Cervical cancer is the fourth most common female cancer in terms of both incidence and mortality rates worldwide, with an estimated 528,000 new cases in 2012, including 266,000 deaths (85% occurring in developing countries) [1
]. Although screening methods and early detection programs have been established, invasive cervical cancer still represents a major concern for public health. Risk factors of cervical cancer include human papillomavirus (HPV), sexual behavior beginning at a young age (<16 years old), multiple sexual partners (more than four), history of genital warts, HIV positive, and cigarette smoking or environmental tobacco smoke [2
]. More than 99% of cervical cancer patients carry at least one genotype of oncogenic HPV [3
], since persistent infection with HPV is the prominent etiological reason in the formation of cervical cancer [4
]. However, more than 200 types of identified HPVs can be classified as low-risk HPVs and high-risk HPVs [5
]. Low-risk HPVs induce inconspicuous infection or benign papilloma which could eventually be resolved by the immune system and rarely cause neoplasia and carcinogenesis [6
]. On the contrary, high-risk HPVs are related to the propensity of malignant progression of virus-mediated lesions [7
]. Among them, HPV16 and HPV18 are the two major viruses responsible for approximately 70% of all cervical carcinomas worldwide. HPV has two vital transcriptional units, E6 and E7, that encoded oncoproteins primarily attribute to its oncogenic function [9
]. E6 protein inhibits the activity of tumor suppressor P53, and E7 protein targets other tumor suppressors of the retinoblastoma family [10
]. A series of human cervical cancer cell lines have been used to study the potential anticancer ability of chemo therapeutic agents, including HPV18-positive HeLa cell lines, HPV16-positive CaSki and SiHa cell lines, etc. Similar to other cancers, cervical cancer harms the human body mainly due to the proliferation and metastasis of cancer cells. Current treatments in curing cancers aim at anti-proliferation, anti-metastasis of cancer cells, and inducing cancer cell apoptosis.
Until now, prophylactic vaccination is the primarily effective prevention strategy for cervical malignancies [12
]. Although these vaccines could prevent approximately 90% of cervical carcinoma, the prohibitive price is incubus especially in developing countries [13
]. Besides prophylactic vaccination, cervical cancer remains curable if detected at early stage, but hard to remedy in metastatic or recurrent carcinoma [5
]. Among conventional therapies including surgery, radiotherapy, chemotherapy and immunotherapy [15
], chemotherapy is the first option for patients that could effectively promote the apoptosis of cancer cells. Nevertheless, due to its high chemoresistance ability and toxicity on normal cells, more effective methods using less toxic anticancer drugs and novel therapeutic intervention strategies are required nowadays.
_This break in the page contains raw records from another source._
(** More received means further. *)
Lemma rinv_later hist r dlv (rc : gset Z) fn r' dlv' (rc' : gset Z) fn' :
  zlen hist + 2 * cap + 2 < M64 ->
  rinv hist isn cap r dlv rc fn -> rinv hist isn cap r' dlv' rc' fn' -> rc ⊆ rc' -> (fn = true -> fn' = true) ->
  (is_listen_ r = false -> is_listen_ r' = false) -> zlen dlv <= zlen dlv' -> later r r'.
Proof using All.
  intros HS Hr Hr' Hrc Hfn Hli Hd. pose proof (next_mono _ _ _ _ _ _ _ _ _ _ _ _ (ri_inv _ _ _ _ _ _ _ Hr) (ri_inv _ _ _ _ _ _ _ Hr') Hrc).
  destruct (state_spec hist isn cap ltac:(lia) HS Hisn _ _ _ _ Hr) as [_ Ha].
  destruct (state_spec hist isn cap ltac:(lia) HS Hisn _ _ _ _ Hr') as [_ Ha'].
  destruct (written_range hist isn cap ltac:(lia) HS Hisn _ _ _ _ Hr) as [_ ?].
  destruct (written_range hist isn cap ltac:(lia) HS Hisn _ _ _ _ Hr') as [_ ?].
  split; [|done|].
  - rewrite (inv_consumed _ _ _ _ _ _ (ri_inv _ _ _ _ _ _ _ Hr)), (inv_consumed _ _ _ _ _ _ (ri_inv _ _ _ _ _ _ _ Hr')). done.
  - rewrite Ha, Ha'. destruct (is_listen_ r); [destruct (is_listen_ r'); [lia|]; destruct (fn' && _); lia|].
    rewrite Hli by done.
    destruct fn; cbn [andb]; [rewrite Hfn by done; cbn [andb]|destruct (fn' && _); lia].
    destruct (Z.eqb_spec (next (reassembler_ r)) (zlen hist)), (Z.eqb_spec (next (reassembler_ r')) (zlen hist)); lia.
Qed.

Lemma sysinv_read sys rc fn len :
  sysinv sys rc fn -> 0 <= len < M64 ->
  exists l out, ByteStream.read (stream_out (sys_receiver sys)) len = Ok (l, out)
    /\ contents out = zdrop len (contents (stream_out (sys_receiver sys)))
    /\ sysinv (mkSystem (sys_sender sys) (set_stream_out (sys_receiver sys) out) (sys_written sys)
         (sys_read sys ++ l) (sys_segments sys) (sys_acks sys)) rc fn.
Proof using All.
  intros H Hlen. destruct (room _ _ (iv_snd _ _ _ H)) as [Hc HS]. pose proof (iv_rcv _ _ _ H) as Hr.
  destruct (rinv_read _ _ _ Hc HS Hisn _ _ _ _ len Hr Hlen) as (l & out & E & Hr').
  destruct (read_contents (stream_out (sys_receiver sys)) len) as (out' & E' & _ & _ & Hct & _);
    [apply Hr|lia|]. rewrite E in E'. injection E' as El <-. exists l, out. split_and!; [done|done|].
  apply (sysinv_receiver sys rc fn); try done; [|apply (iv_fin _ _ _ H)|apply (iv_listen _ _ _ H)|apply (iv_sent _ _ _ H)].
  eapply rinv_later; try done. rewrite zlen_app. pose proof (zlen_nonneg l). lia.
Qed.

(** A segment of the sender carries its part of the stream. *)
Lemma seg_at_carries hist e a seg :
  seg_at isn hist e a seg -> carries hist isn seg (if syn (header seg) then 0 else a - 1).
Proof using All.
  intros [Hq Hl Hs Hf]. pose proof (zlen_nonneg hist).
  split; [rewrite Hq|by intros ->|]; destruct (syn (header seg)).
  - destruct Hs as (-> & _). done.
  - f_equal. lia.
  - destruct Hs as (-> & Hp & Hfi). rewrite Hp, Hfi. split_and!; [lia|exact (zlen_nonneg hist)|done|done].
  - destruct Hs as (Ha & Hle & Hd). split_and!; [lia|lia|done|]. intros Hfi. by destruct (Hf Hfi).
Qed.
(* ===== verification/TCPState.v ===== *)
(** * Summaries of the connection state (libsponge/tcp_helpers/tcp_state.{hh,cc}) *)

From Stdlib Require Import ZArith Lia.
From S2P Require Import Prelude ByteStream TCPReceiver TCPSender.

Record TCPState : Type := mkTCPState {
  _sender : string;
  _receiver : string;
  _active : bool;
  _linger_after_streams_finish : bool
}.

#[export] Instance TCPState_eq_dec : EqDecision TCPState.
Proof. solve_decision. Defined.

(** The official state names of RFC 793. *)
Inductive State : Type :=
  | LISTEN | SYN_RCVD | SYN_SENT | ESTABLISHED | CLOSE_WAIT | LAST_ACK
  | FIN_WAIT_1 | FIN_WAIT_2 | CLOSING | TIME_WAIT | CLOSED | RESET.

(** The namespaces [TCPReceiverStateSummary] and [TCPSenderStateSummary]. *)
Definition receiver_ERROR : string := "error (connection was reset)".
Definition receiver_LISTEN : string := "waiting for SYN: ackno is empty".
Definition receiver_SYN_RECV : string := "SYN received (ackno exists), and input to stream hasn't ended".
Definition receiver_FIN_RECV : string := "input to stream has ended".

Definition sender_ERROR : string := "error (connection was reset)".
Definition sender_CLOSED : string := "waiting for stream to begin (no SYN sent)".
Definition sender_SYN_SENT : string := "stream started but nothing acknowledged".
Definition sender_SYN_ACKED : string := "stream ongoing".
Definition sender_FIN_SENT : string := "stream finished (FIN sent) but not fully acknowledged".
Definition sender_FIN_ACKED : string := "stream finished and fully acknowledged".

(** [operator==] *)
Definition state_eqb (a b : TCPState) : bool :=
  eqb (_active a) (_active b) && eqb (_linger_after_streams_finish a) (_linger_after_streams_finish b)
  && bool_decide (_sender a = _sender b) && bool_decide (_receiver a = _receiver b).

(** [TCPState(const TCPState::State state)]: the two flags default to true. *)
Definition of_state (st : State) : TCPState :=
  match st with
  | LISTEN => mkTCPState sender_CLOSED receiver_LISTEN true true
  | SYN_RCVD => mkTCPState sender_SYN_SENT receiver_SYN_RECV true true
  | SYN_SENT => mkTCPState sender_SYN_SENT receiver_LISTEN true true
  | ESTABLISHED => mkTCPState sender_SYN_ACKED receiver_SYN_RECV true true
  | CLOSE_WAIT => mkTCPState sender_SYN_ACKED receiver_FIN_RECV true false
  | LAST_ACK => mkTCPState sender_FIN_SENT receiver_FIN_RECV true false
  | CLOSING => mkTCPState sender_FIN_SENT receiver_FIN_RECV true true
  | FIN_WAIT_1 => mkTCPState sender_FIN_SENT receiver_SYN_RECV true true
  | FIN_WAIT_2 => mkTCPState sender_FIN_ACKED receiver_SYN_RECV true true
  | TIME_WAIT => mkTCPState sender_FIN_ACKED receiver_FIN_RECV true true
  | RESET => mkTCPState sender_ERROR receiver_ERROR false false
  | CLOSED => mkTCPState sender_FIN_ACKED receiver_FIN_RECV false false
  end.

Definition receiver_summary (r : TCPReceiver) : string :=
  match TCPReceiver.state r with
  | TCPReceiver.kError => receiver_ERROR
  | TCPReceiver.kListen => receiver_LISTEN
  | TCPReceiver.kFinRecv => receiver_FIN_RECV
  | TCPReceiver.kSynRecv => receiver_SYN_RECV
  end.

Definition sender_summary (s : TCPSender) : string :=
  match TCPSender.state s with
  | TCPSender.kError => sender_ERROR
  | TCPSender.kClosed => sender_CLOSED
  | TCPSender.kSynSent => sender_SYN_SENT
  | TCPSender.kSynAcked => sender_SYN_ACKED
  | TCPSender.kFinSent => sender_FIN_SENT
  | TCPSender.kFinAcked => sender_FIN_ACKED
  end.

(** [TCPState(sender, receiver, active, linger)] *)
Definition summary (s : TCPSender) (r : TCPReceiver) (active linger : bool) : TCPState :=
  mkTCPState (sender_summary s) (receiver_summary r) active (active && linger).

(** ** Lemmas *)

Lemma state_eqb_eq a b : state_eqb a b = true <-> a = b.
Proof.
  unfold state_eqb. rewrite !andb_true_iff, !eqb_true_iff, !bool_decide_eq_true.
  destruct a, b; cbn. split; [by intros [[[-> ->] ->] ->]|by intros [= -> -> -> ->]].
Qed.

(** The states of the two halves that an official state stands for. *)
Definition phases (st : State) : TCPSender.State * TCPReceiver.State * bool * bool :=
  match st with
  | LISTEN => (TCPSender.kClosed, TCPReceiver.kListen, true, true)
  | SYN_RCVD => (TCPSender.kSynSent, TCPReceiver.kSynRecv, true, true)
  | SYN_SENT => (TCPSender.kSynSent, TCPReceiver.kListen, true, true)
  | ESTABLISHED => (TCPSender.kSynAcked, TCPReceiver.kSynRecv, true, true)
  | CLOSE_WAIT => (TCPSender.kSynAcked, TCPReceiver.kFinRecv, true, false)
  | LAST_ACK => (TCPSender.kFinSent, TCPReceiver.kFinRecv, true, false)
  | CLOSING => (TCPSender.kFinSent, TCPReceiver.kFinRecv, true, true)
  | FIN_WAIT_1 => (TCPSender.kFinSent, TCPReceiver.kSynRecv, true, true)
  | FIN_WAIT_2 => (TCPSender.kFinAcked, TCPReceiver.kSynRecv, true, true)
  | TIME_WAIT => (TCPSender.kFinAcked, TCPReceiver.kFinRecv, true, true)
  | RESET => (TCPSender.kError, TCPReceiver.kError, false, false)
  | CLOSED => (TCPSender.kFinAcked, TCPReceiver.kFinRecv, false, false)
  end.

(** ** Properties *)

(** The summary identifies the state: a sender, a receiver and the two
    flags of a connection compare equal to an official state exactly when the
    halves are in the states that define it and the flags agree (the linger
    flag counts only while active); hence no connection is in two official
    states at once. *)
Theorem tcp_state_identifies (s : TCPSender) (r : TCPReceiver) (active linger : bool) (st : State) :
  (state_eqb (summary s r active linger) (of_state st) = true
   <-> (TCPSender.state s, TCPReceiver.state r, active, active && linger) = phases st)
  /\ forall st', state_eqb (of_state st) (of_state st') = true <-> st = st'.
Proof.
  split.
  - rewrite state_eqb_eq. unfold summary, sender_summary, receiver_summary.
    destruct st, (TCPSender.state s), (TCPReceiver.state r), active, linger; cbn; split; congruence || discriminate.
  - intros st'. rewrite state_eqb_eq. destruct st, st'; split; congruence || discriminate.
Qed.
Polyphenols such as catechins, curcumin and ferulic acid with low side effects are potential safe anticancer strategies for cervical cancer intervention.
Tea is one of the three most widely consumed non-alcohol beverages in the world. The prominent catechins in teas are (-)-epigallocatechingallate (EGCG), (-)-epicatechingallate (ECG), (-)-epigallocatechin (EGC), and (-)-epicatechin (EC) [16
]. EGCG accounts for more than 40% of total catechins in green tea [17
], and plays a critical role in cancer chemoprevention, diabetes, neurodegenerative diseases, stroke, obesity and other biochemical disorders [18
]. The cancer prevention ability of EGCG is widely supported by results from epidemiological, in vivo and in vitro studies [19
], especially in breast cancer [23
], liver cancer [24
], and prostate cancer [25
]. However, the effects of EGCG on the prevention of cervical cancer are still inconclusive and controversial [27
]. This review summarizes recent research data mainly focused on the effects of EGCG on cervical cancer, including in vivo and in vitro studies, and offers directions for further study.